New study reveals companies try to cut cost by assigning IT functions to non-techie staff--a move with potentially disastrous consequences.
Written by Aaron Tan, Contributor

One-third of small businesses in the Philippines are not buying tech support services from vendors, choosing to shift the responsibility to internal staff instead, a new study shows.

According to a report by AMI-Partners, more than 35 percent of small businesses and over one-tenth of midsize ones in the country do not subscribe to support services, on top of hardware and software procurement. The analyst firm defines small businesses as those with one to 99 employees, while midsize organizations typically employ 100 to 999 workers.

"To save cost, many SMBs add on IT responsibilities to their current employees. Their IT knowledge--or the lack thereof--only serves to provide piecemeal or short-term solutions to the company's IT needs," said Diana Ng, a Singapore-based research analyst at AMI-Partners, in a statement.

"A robust IT infrastructure has to be integrated as a whole from hardware to software to storage to security, such that business continuity will not be affected in the event of virus attacks or disasters," she added.

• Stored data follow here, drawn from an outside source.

(* ===== verification/PulseTag.v ===== *)
(** * The PulseAudio tag stream: [alr_audio/alr_pulse_proto.h]

    A value is a type tag and a payload, integers big-endian.  [TagWriter] appends values
    to a buffer; [TagReader] walks a buffer with a cursor and an [ok] flag, never past the
    end.  A reader operation is a state function; [None] is a read outside the data. *)

From S2P Require Import Prelude Bytes.
Open Scope Z_scope.

Definition kProtocolVersion : Z := 13.
Definition kFrameSizeMax : Z := 64 * 1024.
Definition kChannelControl : Z := 0xFFFFFFFF.
Definition PA_VOLUME_NORM : Z := 0x10000.
Definition PA_INVALID_INDEX : Z := 0xFFFFFFFF.

(** The value tags. *)
Definition PA_TAG_STRING : Z := 116.
Definition PA_TAG_STRING_NULL : Z := 78.
Definition PA_TAG_U32 : Z := 76.
Definition PA_TAG_U8 : Z := 66.
Definition PA_TAG_U64 : Z := 82.
Definition PA_TAG_S64 : Z := 114.
Definition PA_TAG_SAMPLE_SPEC : Z := 97.
Definition PA_TAG_ARBITRARY : Z := 120.
Definition PA_TAG_BOOLEAN_TRUE : Z := 49.
Definition PA_TAG_BOOLEAN_FALSE : Z := 48.
Definition PA_TAG_TIMEVAL : Z := 84.
Definition PA_TAG_USEC : Z := 85.
Definition PA_TAG_CHANNEL_MAP : Z := 109.
Definition PA_TAG_CVOLUME : Z := 118.
Definition PA_TAG_PROPLIST : Z := 80.
Definition PA_TAG_VOLUME : Z := 86.
Definition PA_TAG_FORMAT_INFO : Z := 102.

(** Sample formats. *)
Definition PA_SAMPLE_U8 : Z := 0.
Definition PA_SAMPLE_S16LE : Z := 3.
Definition PA_SAMPLE_S16BE : Z := 4.
Definition PA_SAMPLE_FLOAT32LE : Z := 5.
Definition PA_SAMPLE_S32LE : Z := 7.
Record SampleSpec := mk_spec { format : Z; channels : Z; rate : Z }.
Definition default_spec : SampleSpec := mk_spec PA_SAMPLE_S16LE 2 48000.

Definition sample_size_bytes (fmt : Z) : Z :=
  if (0 <=? fmt) && (fmt <=? 2) then 1
  else if (fmt =? 3) || (fmt =? 4) then 2
  else if (fmt =? 9) || (fmt =? 10) then 3
  else if ((5 <=? fmt) && (fmt <=? 8)) || (fmt =? 11) || (fmt =? 12) then 4
  else 2.
Definition frame_size_bytes (s : SampleSpec) : Z :=
  let ch := if channels s =? 0 then 1 else channels s in
  u32 (sample_size_bytes (format s) * ch).

(** ** TagWriter *)

Definition put_be32 (v : Z) : bytes :=
  [byte_of (Z.shiftr v 24); byte_of (Z.shiftr v 16); byte_of (Z.shiftr v 8); byte_of v].
Definition put_be64 (v : Z) : bytes :=
  (λ i, byte_of (Z.shiftr v (Z.of_nat i * 8))) <$> reverse (seq 0 8).
Definition put_u32 (v : Z) : bytes := byte_of PA_TAG_U32 :: put_be32 v.
Definition put_u8 (v : Z) : bytes := [byte_of PA_TAG_U8; byte_of v].
Definition put_u64 (v : Z) : bytes := byte_of PA_TAG_U64 :: put_be64 v.
Definition put_s64 (v : Z) : bytes := byte_of PA_TAG_S64 :: put_be64 (u64 v).
Definition put_usec (v : Z) : bytes := byte_of PA_TAG_USEC :: put_be64 v.
Definition put_boolean (v : bool) : bytes :=
  [byte_of (if v then PA_TAG_BOOLEAN_TRUE else PA_TAG_BOOLEAN_FALSE)].
Definition put_string (s : option bytes) : bytes :=
  match s with
  | None => [byte_of PA_TAG_STRING_NULL]
  | Some s => byte_of PA_TAG_STRING :: c_str s ++ [nul]
  end.
Definition put_sample_spec (s : SampleSpec) : bytes :=
  byte_of PA_TAG_SAMPLE_SPEC :: byte_of (format s) :: byte_of (channels s) :: put_be32 (rate s).
Definition put_channel_map_stereo : bytes := bytes_of [PA_TAG_CHANNEL_MAP; 2; 1; 2].
Definition put_channel_map_mono : bytes := bytes_of [PA_TAG_CHANNEL_MAP; 1; 0].
Definition put_cvolume (channels vol : Z) : bytes :=
  byte_of PA_TAG_CVOLUME :: byte_of channels :: concat (replicate (Z.to_nat channels) (put_be32 vol)).
Definition put_volume (vol : Z) : bytes := byte_of PA_TAG_VOLUME :: put_be32 vol.
Definition put_empty_proplist : bytes := bytes_of [PA_TAG_PROPLIST; PA_TAG_STRING_NULL].
Definition put_timeval (sec usec : Z) : bytes :=
  byte_of PA_TAG_TIMEVAL :: put_be32 sec ++ put_be32 usec.

(** ** TagReader *)

Record rstate := mk_rd { pos : nat; rd_ok : bool }.
Definition rd_init : rstate := mk_rd 0 true.
(** A reader operation on some data. *)
Definition R (A : Type) : Type := bytes → rstate → option (A * rstate).
#[export] Instance R_ret : MRet R := λ A a _ s, Some (a, s).
#[export] Instance R_bind : MBind R := λ A B f m d s,
  match m d s with Some (a, s') => f a d s' | None => None end.

Definition avail (n : nat) : R bool := λ d s,
  Some (rd_ok s && (pos s + n <=? length d)%nat, s).
Definition fail {A} : R (option A) := λ d s, Some (None, mk_rd (pos s) false).
Definition peek : R Z := λ d s, (λ b, (byte_val b, s)) <$> d !! pos s.
Definition advance (n : nat) : R unit := λ d s, Some (tt, mk_rd (pos s + n) (rd_ok s)).
(** [data_\[pos_++\]] *)
Definition next8 : R Z := c ← peek; advance 1;; mret c.
Definition expect (tag : Z) : R bool :=
  b ← avail 1;
  if negb b then mret false
  else c ← peek; if c =? tag then advance 1;; mret true else (@fail unit;; mret false).
(** [if (!expect(tag) || !avail(n)) return fail();], then the rest. *)
Definition tagged {A} (tag : Z) (n : nat) (k : R A) : R (option A) :=
  b ← expect tag;
  if negb b then fail
  else b ← avail n; if negb b then fail else a ← k; mret (Some a).
Definition be32 : R Z :=
  a ← next8; b ← next8; c ← next8; d ← next8;
  mret (Z.lor (Z.lor (Z.lor (Z.shiftl a 24) (Z.shiftl b 16)) (Z.shiftl c 8)) d).
Fixpoint be_loop (n : nat) (v : Z) : R Z :=
  match n with
  | O => mret v
  | S n => b ← next8; be_loop n (Z.lor (u64 (Z.shiftl v 8)) b)
  end.
Definition be64 : R Z := be_loop 8 0.

Definition get_u32 : R (option Z) := tagged PA_TAG_U32 4 be32.
Definition get_u8 : R (option Z) := tagged PA_TAG_U8 1 next8.
Definition get_u64 : R (option Z) := tagged PA_TAG_U64 8 be64.
Definition get_s64 : R (option Z) := tagged PA_TAG_S64 8 (v ← be64; mret (s64 v)).
Definition get_boolean : R (option bool) :=
  b ← avail 1;
  if negb b then fail
  else t ← next8;
       if t =? PA_TAG_BOOLEAN_TRUE then mret (Some true)
       else if t =? PA_TAG_BOOLEAN_FALSE then mret (Some false) else fail.
(** [while (pos_ < len_ && data_\[pos_\] != 0) ++pos_;]: the bytes passed, and whether a
    NUL follows. *)
Definition scan_nul : R (bytes * bool) := λ d s,
  match find_from nul (drop (pos s) d) with
  | Some k => Some ((take k (drop (pos s) d), true), mk_rd (pos s + k) (rd_ok s))
  | None => Some ((drop (pos s) d, false), mk_rd (length d `max` pos s) (rd_ok s))
  end.
(** [Some None] is a NULL string. *)
Definition get_string : R (option (option bytes)) :=
  b ← avail 1;
  if negb b then fail
  else t ← next8;
       if t =? PA_TAG_STRING_NULL then mret (Some None)
       else if negb (t =? PA_TAG_STRING) then fail
       else '(str, found) ← scan_nul;
            if negb found then fail else (advance 1;; mret (Some (Some str))).
Definition get_sample_spec : R (option SampleSpec) :=
  tagged PA_TAG_SAMPLE_SPEC 6 (f ← next8; c ← next8; r ← be32; mret (mk_spec f c r)).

The Philippines has more than 1 million small businesses, of which 122,000 have employees doubling up as IT support staff, according to AMI-Partners.

Ng cautioned that IT infrastructure developed by employees without professional IT training are prone to security and stability loopholes.

"When faced with a disaster, extra time and cost are needed first to understand the structure before applying the right treatment. Consequently, this leads to a loss of productivity and business dollars," she said.

Small Filipino firms are also shoring up IT spending, with more than 35 percent of those surveyed intending to buy additional hardware, upgrade systems and networks, and beef up enterprise security, AMI-Partners said.

An earlier study on Singapore companies also revealed that small businesses lack in-house tech expertise. The survey found that only 12 percent of small businesses in the island-state have full-time employees dedicated to technology management. Over a fourth of small businesses have no dedicated IT staff.